Directions for this task ▸ The answer should be an exact repeat of the stretch of material below from the line containing "intros H. unfold" through the line containing "- destruct (0".

§ §

(* ===== verification/Ftoa.v ===== *)
(** * Ftoa: decimal text of binary64 numbers

    What the code uses of Go's strconv.FormatFloat: the fixed notation with a
    given number of decimals ('f', rounded half to even on the exact value) and
    the shortest notation that reads back as the same number ('g', -1).  Both
    compute with exact integers. *)

From Stdlib Require Import Ascii String SpecFloat.
From S2P Require Import Prelude Domain Strconv.

Local Open Scope Z_scope.

(** ** Digits *)

(** All the digits of a natural number of any size. *)
Definition decimal (z : Z) : text := digits_acc (S (Z.to_nat (Z.log2 z))) z [].

(** The last [n] digits, with leading zeros. *)
Fixpoint frac_digits (n : nat) (v : Z) (acc : text) : text :=
  match n with
  | O => acc
  | S n => frac_digits n (v / 10) (digit (v mod 10) :: acc)
  end.

Definition round_half_even (num den : Z) : Z :=
  let q := num / den in
  let r := num mod den in
  match 2 * r ?= den with
  | Lt => q
  | Gt => q + 1
  | Eq => if Z.even q then q else q + 1
  end.

Definition sign_text (s : bool) : text := if s then txt "-" else [].

(** The value of a finite number is [float_num] over [float_den]. *)
Definition float_num (m : positive) (e : Z) : Z := Z.pos m * 2 ^ Z.max e 0.
Definition float_den (e : Z) : Z := 2 ^ Z.max (- e) 0.

Definition fixed (prec : nat) (scaled : Z) : text :=
  decimal (scaled / 10 ^ Z.of_nat prec) ++
  match prec with O => [] | _ => txt "." ++ frac_digits prec scaled [] end.

(** [strconv.FormatFloat(v, 'f', prec, 64)]. *)
Definition FormatFloat_f (prec : nat) (v : float64) : text :=
  match v with
  | S754_nan => txt "NaN"
  | S754_infinity s => txt (if s then "-Inf" else "+Inf")%string
  | S754_zero s => sign_text s ++ fixed prec 0
  | S754_finite s m e => sign_text s ++ fixed prec (round_half_even (float_num m e * 10 ^ Z.of_nat prec) (float_den e))
  end.

(** ** The shortest digits *)

(** The power of ten above a positive rational: [10^(dp-1) <= v < 10^dp]. *)
Definition dec_point (num den : Z) : Z :=
  if den <=? num then Z.of_nat (length (decimal (num / den))) else 1 - Z.of_nat (length (decimal ((den - 1) / num))).

(** [num / den] in units of [10^k]. *)
Definition in_units (num den k : Z) : Z * Z := (num * 10 ^ Z.max (- k) 0, den * 10 ^ Z.max k 0).

(** The bounds of the numbers that round to [m * 2^e], in quarters of the unit in
    the last place; they belong to the interval when [m] is even. *)
Definition below (m : positive) (e : Z) : Z := if (Z.pos m =? 2 ^ 52) && (-1074 <? e) then 4 * Z.pos m - 1 else 4 * Z.pos m - 2.
Definition above (m : positive) : Z := 4 * Z.pos m + 2.

(** Whether [d] units of [10^k] lie in the interval. *)
Definition rounds_back (m : positive) (e k d : Z) : bool :=
  let cmp a b := if Z.even (Z.pos m) then a <=? b else a <? b in
  let scale := 2 ^ Z.max (e - 2) 0 * 10 ^ Z.max (- k) 0 in
  let unit := 2 ^ Z.max (2 - e) 0 * 10 ^ Z.max k 0 in
  cmp (below m e * scale) (d * unit) && cmp (d * unit) (above m * scale).

(** The [n]-digit decimal to print, if one reads back. *)
Definition digits_at (m : positive) (e dp : Z) (n : nat) : option Z :=
  let k := dp - Z.of_nat n in
  let '(num, den) := in_units (float_num m e) (float_den e) k in
  let lo := num / den in
  match rounds_back m e k lo, rounds_back m e k (lo + 1) with
  | true, true => Some (round_half_even num den)
  | true, false => Some lo
  | false, true => Some (lo + 1)
  | false, false => None
  end.

Fixpoint shortest_from (m : positive) (e dp : Z) (n fuel : nat) : Z * nat :=
  match fuel with
  | O => (round_half_even (in_units (float_num m e) (float_den e) (dp - Z.of_nat n)).1
            (in_units (float_num m e) (float_den e) (dp - Z.of_nat n)).2, n)
  | S fuel => match digits_at m e dp n with
              | Some d => (d, n)
              | None => shortest_from m e dp (S n) fuel
              end
  end.

Fixpoint drop_zeros (t : text) : text :=
  match t with
  | c :: t' => if Ascii.eqb c "0" then drop_zeros t' else t
  | [] => []
  end.

(** The digits and the position of the decimal point; seventeen digits always read
    back. *)
Definition shortest (m : positive) (e : Z) : text * Z :=
  let dp := dec_point (float_num m e) (float_den e) in
  let '(d, n) := shortest_from m e dp 1 17 in
  let ds := decimal d in
  (rev (drop_zeros (rev ds)), dp + (Z.of_nat (length ds) - Z.of_nat n)).

(** [%e]: one digit before the point, at least two in the exponent. *)
Definition exponent_text (exp : Z) : text :=
  let a := Z.abs exp in
  (if exp <? 0 then txt "-" else txt "+") ++ (if a <? 10 then txt "0" else []) ++ decimal a.

Definition fmtE (ds : text) (exp : Z) : text :=
  take 1 ds ++ (if (1 <? length ds)%nat then txt "." ++ drop 1 ds else []) ++ txt "e" ++ exponent_text exp.

(** [%f] with as many decimals as there are digits. *)
Definition fmtF (ds : text) (dp : Z) : text :=
  let n := Z.to_nat dp in
  let whole := if 0 <? dp then take n ds ++ replicate (n - length ds) "0"%char else txt "0" in
  let rest := replicate (Z.to_nat (- dp)) "0"%char ++ drop n ds in
  whole ++ match drop n ds with [] => [] | _ => txt "." ++ rest end.

(** [strconv.FormatFloat(v, 'g', -1, 64)]. *)
Definition FormatFloat_g (v : float64) : text :=
  match v with
  | S754_nan => txt "NaN"
  | S754_infinity s => txt (if s then "-Inf" else "+Inf")%string
  | S754_zero s => sign_text s ++ txt "0"
  | S754_finite s m e =>
      let '(ds, dp) := shortest m e in
      sign_text s ++ if (dp - 1 <? -4) || (6 <=? dp - 1) then fmtE ds (dp - 1) else fmtF ds dp
  end.

(** ** What is printed *)

(** Rounding is to a nearest integer. *)
Lemma round_half_even_near num den : 0 < den -> 2 * Z.abs (num - round_half_even num den * den) <= den.
Proof.
  intros Hd. unfold round_half_even. pose proof (Z.div_mod num den ltac:(lia)). pose proof (Z.mod_pos_bound num den Hd).
  destruct (Z.compare_spec (2 * (num mod den)) den); [destruct (Z.even _)|..]; lia.
Qed.

Lemma round_half_even_nonneg num den : 0 <= num -> 0 < den -> 0 <= round_half_even num den.
Proof.
  intros Hn Hd. assert (0 <= num / den) by (apply Z.div_pos; lia). unfold round_half_even.
  destruct (_ ?= _); [destruct (Z.even _)|..]; lia.
Qed.

(** Rounding keeps order. *)
Lemma round_half_even_mono a b den : 0 < den -> a <= b -> round_half_even a den <= round_half_even b den.
Proof.
  intros Hd Hab. pose proof (Z.div_le_mono a b den Hd Hab) as Hq.
  destruct (Z.eq_dec (a / den) (b / den)) as [E|E].
  - unfold round_half_even. rewrite E. pose proof (Z.div_mod a den ltac:(lia)). pose proof (Z.div_mod b den ltac:(lia)).
    assert (a mod den <= b mod den) by lia.
    destruct (Z.compare_spec (2 * (a mod den)) den), (Z.compare_spec (2 * (b mod den)) den);
      destruct (Z.even (b / den)); lia.
  - unfold round_half_even. destruct (2 * (a mod den) ?= den), (2 * (b mod den) ?= den);
      destruct (Z.even (a / den)), (Z.even (b / den)); lia.
Qed.

Lemma round_half_even_exact z den : 0 < den -> round_half_even (z * den) den = z.
Proof.
  intros Hd. unfold round_half_even. rewrite Z.div_mul, Z.mod_mul by lia. by destruct den.
Qed.

Definition float_char (c : ascii) : bool :=
  is_digit c || existsb (Ascii.eqb c) (txt ".-+eNaInf").

Definition float_text (t : text) : Prop := Forall (fun c => float_char c = true) t.

Lemma float_text_app a b : float_text a -> float_text b -> float_text (a ++ b).
Proof. intros. by apply Forall_app. Qed.

Lemma float_text_const t : forallb float_char t = true -> float_text t.
Proof. intros H. apply Forall_forall. rewrite forallb_forall in H. intros c Hc. apply H. by apply list_elem_of_In. Qed.

Lemma digits_float t : Forall (fun c => is_digit c = true) t -> float_text t.
Proof. intros H. eapply Forall_impl; [exact H|]. intros c Hc. unfold float_char. by rewrite Hc. Qed.

Lemma decimal_digits z : 0 <= z -> Forall (fun c => is_digit c = true) (decimal z).
Proof. intros. by apply digits_acc_all. Qed.

Lemma frac_digits_all n v acc :
  Forall (fun c => is_digit c = true) acc -> Forall (fun c => is_digit c = true) (frac_digits n v acc).
Proof.
  revert v acc. induction n as [|n IH]; intros v acc H; [done|]. cbn [frac_digits]. apply IH. constructor; [|done].
  unfold is_digit. rewrite digit_val_digit; [done|]. apply Z.mod_pos_bound. lia.
Qed.

Create HintDb float_db.
#[export] Hint Resolve float_text_app digits_float decimal_digits frac_digits_all : float_db.
#[export] Hint Extern 1 (float_text _) => (apply float_text_const; reflexivity) : float_db.

Lemma sign_float s : float_text (sign_text s).
Proof. destruct s; auto with float_db. Qed.

Lemma fixed_float prec z : 0 <= z -> float_text (fixed prec z).
Proof.
  intros Hz. unfold fixed. assert (0 <= z / 10 ^ Z.of_nat prec) by (apply Z.div_pos; lia).
  destruct prec; auto with float_db.
Qed.

Lemma float_num_pos m e : 0 < float_num m e.
Proof. unfold float_num. apply Z.mul_pos_pos; lia. Qed.
Lemma float_den_pos e : 0 < float_den e.
Proof. unfold float_den. lia. Qed.

Lemma FormatFloat_f_float prec v : float_text (FormatFloat_f prec v).
Proof.
  pose proof float_num_pos. pose proof float_den_pos.
  destruct v as [s|s| |s m e]; [|destruct s; auto with float_db|auto with float_db|];
    (apply float_text_app; [apply sign_float|]); apply fixed_float; [lia|].
  apply round_half_even_nonneg; [|done]. apply Z.mul_nonneg_nonneg; [|lia]. specialize (H m e). lia.
Qed.

Lemma in_units_ok num den k : 0 < num -> 0 < den -> 0 < (in_units num den k).1 /\ 0 < (in_units num den k).2.
Proof. intros. unfold in_units. cbn. split; apply Z.mul_pos_pos; lia. Qed.

Lemma shortest_from_nonneg m e dp n fuel : 0 <= (shortest_from m e dp n fuel).1.
Proof.
  revert n. induction fuel as [|fuel IH]; intros n.
  - cbn -[in_units]. destruct (in_units_ok (float_num m e) (float_den e) (dp - Z.of_nat n)) as [H1 H2];
      [apply float_num_pos|apply float_den_pos|]. apply round_half_even_nonneg; lia.
  - cbn -[digits_at]. destruct (digits_at m e dp n) as [d|] eqn:E; [|apply IH]. cbn. unfold digits_at in E.
    destruct (in_units_ok (float_num m e) (float_den e) (dp - Z.of_nat n)) as [H1 H2];
      [apply float_num_pos|apply float_den_pos|].
    destruct (in_units _ _ _) as [num den]. cbn in H1, H2.
    assert (0 <= num / den) by (apply Z.div_pos; lia). pose proof (round_half_even_nonneg num den ltac:(lia) H2).
    destruct (rounds_back _ _ _ (num / den)), (rounds_back _ _ _ (num / den + 1)); simplify_eq; lia.
Qed.

Lemma drop_zeros_Forall (P : ascii -> Prop) t : Forall P t -> Forall P (drop_zeros t).
Proof. induction 1 as [|c t Hc Ht IH]; [constructor|]. cbn. destruct (Ascii.eqb c "0"); [done|by constructor]. Qed.

Lemma shortest_digits m e : Forall (fun c => is_digit c = true) (shortest m e).1.
Proof.
  unfold shortest. set (dp := dec_point _ _). pose proof (shortest_from_nonneg m e dp 1 17) as H.
  destruct (shortest_from m e dp 1 17) as [d n]. cbn in *. apply Forall_rev, drop_zeros_Forall, Forall_rev.
  by apply decimal_digits.
Qed.

Lemma zeros_digits n : Forall (fun c => is_digit c = true) (replicate n "0"%char).
Proof. by apply Forall_replicate. Qed.

Lemma fmtE_float ds exp : Forall (fun c => is_digit c = true) ds -> float_text (fmtE ds exp).
Proof.
  intros H. unfold fmtE, exponent_text. repeat apply float_text_app; try (apply float_text_const; reflexivity).
  - apply digits_float. by apply Forall_take.
  - destruct (1 <? length ds)%nat; [|constructor]. apply float_text_app; [auto with float_db|].
    apply digits_float. by apply Forall_drop.
  - destruct (exp <? 0); auto with float_db.
  - destruct (Z.abs exp <? 10); [auto with float_db|constructor].
  - apply digits_float, decimal_digits. lia.
Qed.

Lemma fmtF_float ds dp : Forall (fun c => is_digit c = true) ds -> float_text (fmtF ds dp).
Proof.
  intros H. pose proof zeros_digits as Hz. unfold fmtF. set (n := Z.to_nat dp).
  assert (Hd : Forall (fun c => is_digit c = true) (drop n ds)) by (by apply Forall_drop).
  apply float_text_app.
  - destruct (0 <? dp); [|auto with float_db]. apply digits_float, Forall_app. split; [by apply Forall_take|done].
  - destruct (drop n ds) eqn:E; [constructor|]. apply float_text_app; [auto with float_db|].
    apply digits_float, Forall_app. by split.
Qed.

Lemma FormatFloat_g_float v : float_text (FormatFloat_g v).
Proof.
  destruct v as [s|s| |s m e]; [|destruct s; auto with float_db|auto with float_db|].
  - cbn. apply float_text_app; [apply sign_float|auto with float_db].
  - unfold FormatFloat_g. pose proof (shortest_digits m e) as H. destruct (shortest m e) as [ds dp]. cbn in H.
    apply float_text_app; [apply sign_float|]. destruct (_ || _); [by apply fmtE_float|by apply fmtF_float].
Qed.

Example FormatFloat_examples :
  (str <$> [FormatFloat_g (float_div (float_of_int 1) (float_of_int 10)); FormatFloat_g (float_of_int 1234567);
            FormatFloat_g (float_div (float_of_int (-5)) (float_of_int 4)); FormatFloat_g (float_div (float_of_int 1) (float_of_int 100000));
            FormatFloat_f 2 (float_div (float_of_int 1) (float_of_int 8)); FormatFloat_f 2 (float_div (float_of_int 3) (float_of_int 8));
            FormatFloat_f 0 (float_div (float_of_int 5) (float_of_int 2))])
  = ["0.1"; "1.234567e+06"; "-1.25"; "1e-05"; "0.12"; "0.38"; "2"]%string.
Proof. vm_compute. reflexivity. Qed.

§ §

Solution to the problem ▸
  intros H. unfold fmtE, exponent_text. repeat apply float_text_app; try (apply float_text_const; reflexivity).
  - apply digits_float. by apply Forall_take.
  - destruct (1 <? length ds)%nat; [|constructor]. apply float_text_app; [auto with float_db|].
    apply digits_float. by apply Forall_drop.
  - destruct (exp <? 0); auto with float_db.
  - destruct (Z.abs exp <? 10); [auto with float_db|constructor].
  - apply digits_float, decimal_digits. lia.
Qed.

Lemma fmtF_float ds dp : Forall (fun c => is_digit c = true) ds -> float_text (fmtF ds dp).
Proof.
  intros H. pose proof zeros_digits as Hz. unfold fmtF. set (n := Z.to_nat dp).
  assert (Hd : Forall (fun c => is_digit c = true) (drop n ds)) by (by apply Forall_drop).
  apply float_text_app.
  - destruct (0 <? dp); [|auto with float_db]. apply digits_float, Forall_app. split; [by apply Forall_take|done].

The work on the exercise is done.